Lemma sum_lt {A : Type} (f f' : A -> Z) (l : list A) (x : A) :
  (forall y, f' y <= f y) -> x ∈ l -> f' x < f x ->
  foldr (fun y acc => f' y + acc) 0 l < foldr (fun y acc => f y + acc) 0 l.
Proof.
  intros Hle Hx Hlt. assert (Hm : forall l, foldr (fun y acc => f' y + acc) 0 l <= foldr (fun y acc => f y + acc) 0 l).
  { induction l0 as [|y l0 IH]; simpl; [lia|]. specialize (Hle y). lia. }
  induction Hx as [x l|x y l Hx IH]; simpl.
  - specialize (Hm l). lia.
  - specialize (IH Hlt). specialize (Hle y). lia.
Qed.

Lemma sum_nonneg {A : Type} (f : A -> Z) (l : list A) :
  (forall y, 0 <= f y) -> 0 <= foldr (fun y acc => f y + acc) 0 l.
Proof. intros H. induction l as [|y l IH]; simpl; [lia|]. specialize (H y). lia. Qed.

Lemma rounds_end (g : DependencyGraph) (S : RelationId -> Z) (s : gmap RelationId Z) :
  stratifies g S -> (forall r, stratum_of s r <= S r) ->
  exists n s', strata_rounds n g s = Some s'.
Proof.
  intros HS. remember (Z.to_nat (slack g S s)) as m eqn:Hm. revert s Hm.
  induction m as [m IH] using lt_wf_ind. intros s Hm Hs.
  pose proof (round_pass g s) as P. destruct (strata_round g s) as [s1 c] eqn:E.
  destruct c; [|exists 1%nat, s1; cbn [strata_rounds]; by rewrite E].
  assert (Hs1 : forall r, stratum_of s1 r <= S r) by by apply (pass_least _ _ _ _ _ _ P S HS).
  destruct (pass_changed _ _ _ _ _ _ P eq_refl) as [?|(r & Hr & Hlt)]; [done|].
  destruct (IH (Z.to_nat (slack g S s1)) ltac:(subst m; assert (0 <= slack g S s1 < slack g S s); [|lia];
    split; [apply sum_nonneg; intros y; specialize (Hs1 y); lia|];
    apply (sum_lt _ _ _ r); [intros y; pose proof (pass_below _ _ _ _ _ _ P y); lia|done|lia])
    s1 eq_refl Hs1) as (n & s' & H).
  exists (Datatypes.S n), s'. cbn [strata_rounds]. by rewrite E.
Qed.

(** ** The bound on the rounds *)

Section least.
  Context (g : DependencyGraph) (L : gmap RelationId Z).
  Hypothesis L_rising : rising g L.
  Hypothesis L_ok : stratifies g (stratum_of L).
  Hypothesis L_least : forall S, stratifies g S -> forall r, stratum_of L r <= S r.

Definition unsettled (s : gmap RelationId Z) : list RelationId :=
  filter (fun r => stratum_of s r < stratum_of L r) (relations g).

Lemma elem_of_unsettled (s : gmap RelationId Z) (r : RelationId) :
  rising g s -> r ∈ unsettled s <-> stratum_of s r < stratum_of L r.
Proof.
  intros Hs. unfold unsettled. rewrite list_elem_of_filter. split; [by intros [? _]|].
  intros H. split; [done|]. destruct (decide (r ∈ relations g)) as [|Hr]; [done|].
  rewrite (stratum_outside g s r), (stratum_outside g L r) in H by done. lia.
Qed.

(** Lowering the unsettled relations gives a stratification if no relation got
    settled. *)
Lemma lowered_stratifies (s s' : gmap RelationId Z) (c : bool) :
  rising g s -> pass g (relations g) s s' false c ->
  (forall r, r ∈ unsettled s -> r ∈ unsettled s') ->
  stratifies g (fun r => if decide (r ∈ unsettled s) then stratum_of L r - 1 else stratum_of L r).
Proof.
  intros Hs P Hkeep. pose proof (pass_rising _ _ _ _ Hs P) as Hs'.
  assert (Hset : forall d, d ∉ unsettled s -> stratum_of L d <= stratum_of s d).
  { intros d Hd. rewrite elem_of_unsettled in Hd by done. lia. }
  assert (Hreq : forall r, r ∈ relations g -> r ∈ unsettled s -> required_stratum g s r < stratum_of L r).
  { intros r Hr Hu. pose proof (pass_required _ _ _ _ _ _ P r Hr).
    apply Hkeep, elem_of_unsettled in Hu; [lia|done]. }
  assert (Hclosed : forall d v, d ∉ unsettled s -> v <= usize_max -> closed_stratum s d < v -> stratum_of L d + 1 < v).
  { intros d v Hd Hv. specialize (Hset d Hd). unfold closed_stratum, saturating_add. lia. }
  split.
  - intros r. pose proof (st_range g _ L_ok r). case_decide as Hu; [|done].
    apply elem_of_unsettled in Hu; [|done]. pose proof (rising_nonneg _ _ Hs r). lia.
  - intros r d Hr Hd. pose proof (st_positive g _ L_ok r d Hr Hd).
    destruct (decide (r ∈ unsettled s)) as [Hu|]; case_decide as Hdu; [lia| |lia|lia].
    pose proof (proj1 (required_le g s r _) (Z.le_refl _)) as (_ & H1 & _).
    specialize (H1 d Hd). specialize (Hset d Hdu). specialize (Hreq r Hr Hu). lia.
  - intros r d Hr Hd. pose proof (st_negative g _ L_ok r d Hr Hd). pose proof (st_range g _ L_ok r).
    destruct (decide (r ∈ unsettled s)) as [Hu|]; case_decide as Hdu; [lia| |lia|lia].
    pose proof (proj1 (required_le g s r _) (Z.le_refl _)) as (_ & _ & H1 & _).
    specialize (H1 d Hd). specialize (Hreq r Hr Hu).
    pose proof (Hclosed d (stratum_of L r) Hdu ltac:(lia) ltac:(lia)). lia.
  - intros r d Hr Hd. pose proof (st_closed g _ L_ok r d Hr Hd). pose proof (st_range g _ L_ok r).
    destruct (decide (r ∈ unsettled s)) as [Hu|]; case_decide as Hdu; [lia| |lia|lia].
    pose proof (proj1 (required_le g s r _) (Z.le_refl _)) as (_ & _ & _ & H1).
    specialize (H1 d Hd). specialize (Hreq r Hr Hu).
    pose proof (Hclosed d (stratum_of L r) Hdu ltac:(lia) ltac:(lia)). lia.
Qed.
Lemma body_atom_checks (pre rest : list Atom) (a : Atom) (st : gmap RelationId Z * DependencyGraph * gset VarName) :
  r_positive_body rule = pre ++ a :: rest -> body_checked pre st ->
  checks (check_body_atom check_control limits rule st a) (body_checked (pre ++ [a])).
Proof.
  intros Hbody H. destruct st as [[arities g] vars]. unfold check_body_atom.
  assert (Ha : a ∈ r_positive_body rule) by (rewrite Hbody; set_solver).
  eapply holds_bind.
  { apply (check_atom_checks a (before ++ pre)); [unfold rule_atoms; set_solver|set_solver|apply H|].
    intros b [Hb|Hb]%elem_of_app; [by apply before_in|]. apply elem_of_program_atoms. exists rule.
    split; [done|]. unfold rule_atoms. rewrite Hbody. set_solver. }
  intros [arities' vars'] (Hw & Hgen & Har & Hvars). apply holds_ret.
  pose proof (bc_graph _ _ H) as G. cbn [fst snd] in G.
  split; cbn [fst snd].
  - by rewrite app_assoc.
  - intros b [Hb|Hb%list_elem_of_singleton]%elem_of_app; [by apply (bc_within _ _ H)|subst; auto].
  - pose proof (bc_variables _ _ H) as Hv. cbn [snd] in Hv. by rewrite Hvars, body_variables_snoc, Hv.
  - pose proof (add_positive_is G (a_relation (r_head rule)) (a_relation a)) as G1.
    destruct (r_run_once rule).
    + pose proof (add_closed_is G1 (a_relation (r_head rule)) (a_relation a)) as G2.
      eapply graph_is_ext; [exact G2|..]; intros; rewrite ?ex_snoc; naive_solver.
    + eapply graph_is_ext; [exact G1|..]; intros; rewrite ?ex_snoc; naive_solver.
Qed.

(** *** The negated atoms *)

Record negative_checked (pre : list Atom) (st : gmap RelationId Z * DependencyGraph) : Prop := {
  nc_arities : arities_of (before ++ r_positive_body rule ++ pre) st.1;
  nc_within : forall a, a ∈ pre -> atom_within limits a /\ atom_generates a = false /\
    forall v, v ∈ atom_variables a -> bound rule v;
  nc_graph : graph_is st.2
    (fun r d => positive_edge done r d \/
       (a_relation (r_head rule) = r /\ exists a, a ∈ r_positive_body rule /\ a_relation a = d))
    (fun r d => negative_edge done r d \/ (a_relation (r_head rule) = r /\ exists a, a ∈ pre /\ a_relation a = d))
    (fun r d => closed_edge done r d \/
       (r_run_once rule = true /\ a_relation (r_head rule) = r /\ exists a, a ∈ r_positive_body rule /\ a_relation a = d))
    (fun r => (mentions done r \/ exists a, a ∈ r_positive_body rule /\ (r = a_relation a \/ r = a_relation (r_head rule)))
       \/ exists a, a ∈ pre /\ r = a_relation a)
}.

Lemma negative_atom_checks (pre rest : list Atom) (a : Atom) (st : gmap RelationId Z * DependencyGraph) :
  r_negative_body rule = pre ++ a :: rest -> negative_checked pre st ->
  checks (check_negative_atom check_control limits rule (body_variables (r_positive_body rule)) st a)
    (negative_checked (pre ++ [a])).
Proof.
  intros Hbody H. destruct st as [arities g]. unfold check_negative_atom.
  assert (Ha : a ∈ r_negative_body rule) by (rewrite Hbody; set_solver).
  eapply holds_bind.
  { apply (check_atom_checks a (before ++ r_positive_body rule ++ pre));
      [unfold rule_atoms; set_solver|set_solver|apply H|].
    intros b [Hb|Hb]%elem_of_app; [by apply before_in|]. apply elem_of_program_atoms. exists rule.
    split; [done|]. unfold rule_atoms. rewrite Hbody. set_solver. }
  intros [arities' vars'] (Hw & Hgen & Har & Hvars). eapply holds_bind.
  { apply check_safe_checks. intros v Hv Hn Hacc. apply Hn, elem_of_body_variables.
    apply (safe_negative rule (acc_safe _ _ Hacc rule rule_in) a v Ha). set_solver. }
  intros u Hsub. apply holds_ret. split; cbn [fst snd].
  - by rewrite !app_assoc, <- (app_assoc before).
  - intros b [Hb|Hb%list_elem_of_singleton]%elem_of_app; [by apply (nc_within _ _ H)|subst b].
    split_and!; [done|auto|]. intros v Hv. apply elem_of_body_variables. set_solver.
  - eapply graph_is_ext; [exact (add_negative_is (nc_graph _ _ H) (a_relation (r_head rule)) (a_relation a))|..];
      intros; rewrite ?ex_snoc; naive_solver.
Qed.
End checks.

Lemma acceptable_perm_1 (limits : ValidationLimits) (rules rules' : list Rule) :
  rules ≡ₚ rules' -> acceptable limits rules -> acceptable limits rules'.
Proof.
  intros Hp [H1 H2 H3 H4 H5 (T & H6 & H7)]. split; [by rewrite <- Hp|by rewrite <- Hp|..].
  - intros r Hr. apply H3. by rewrite Hp.
  - intros r Hr. apply H4. by rewrite Hp.
  - intros a b Ha Hb. apply H5; unfold program_atoms in *; by rewrite Hp.
  - exists T. split; [done|]. intros r Hr. apply H7. by rewrite Hp.
Qed.

#[global] Instance acceptable_perm (limits : ValidationLimits) :
  Proper (Permutation ==> iff) (acceptable limits).
Proof. intros l k H. split; apply acceptable_perm_1; [done|by symmetry]. Qed.

(** *** The program *)

Section program.
  Context {S E : Type} (check_control : S -> result E S) (limits : ValidationLimits) (all : list Rule).
Abbreviation checks := (holds (fun _ : S => True) (refuted check_control limits all)).

Record rules_checked (pre : list Rule) (st : ValidationState) : Prop := {
  rc_ids : vs_ids st = list_to_set (r_id <$> pre);
  rc_nodup : NoDup (r_id <$> pre);
  rc_arities : arities_of (program_atoms pre) (vs_arities st);
  rc_graph : graph_of pre (vs_dependencies st);
  rc_ok : forall r, r ∈ pre -> rule_within limits r /\ rule_safe r
}.

Lemma rules_checked_nil : rules_checked [] (mkValidationState ∅ ∅ DependencyGraph_default).
Proof.
  split; cbn [vs_ids vs_arities vs_dependencies]; [done|constructor|apply arities_of_nil| |by intros r ?%elem_of_nil].
  eapply graph_is_ext; [exact graph_is_default|..]; intros; split; try done.
  - by intros (q & a & ?%elem_of_nil & _).
  - by intros (q & a & ?%elem_of_nil & _).
  - by intros (q & a & ?%elem_of_nil & _).
  - by intros (a & ?%elem_of_nil & _).
Qed.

▸ What is expected:
Within the material above, copy exactly the lines from the line that holds "(fun r d => positive_edge done r d \/" up to and including the line that holds "(fun r d => closed_edge done r d \/".

▸ Exercise solution:
    (fun r d => positive_edge done r d \/
       (a_relation (r_head rule) = r /\ exists a, a ∈ r_positive_body rule /\ a_relation a = d))
    (fun r d => negative_edge done r d \/ (a_relation (r_head rule) = r /\ exists a, a ∈ pre /\ a_relation a = d))
    (fun r d => closed_edge done r d \/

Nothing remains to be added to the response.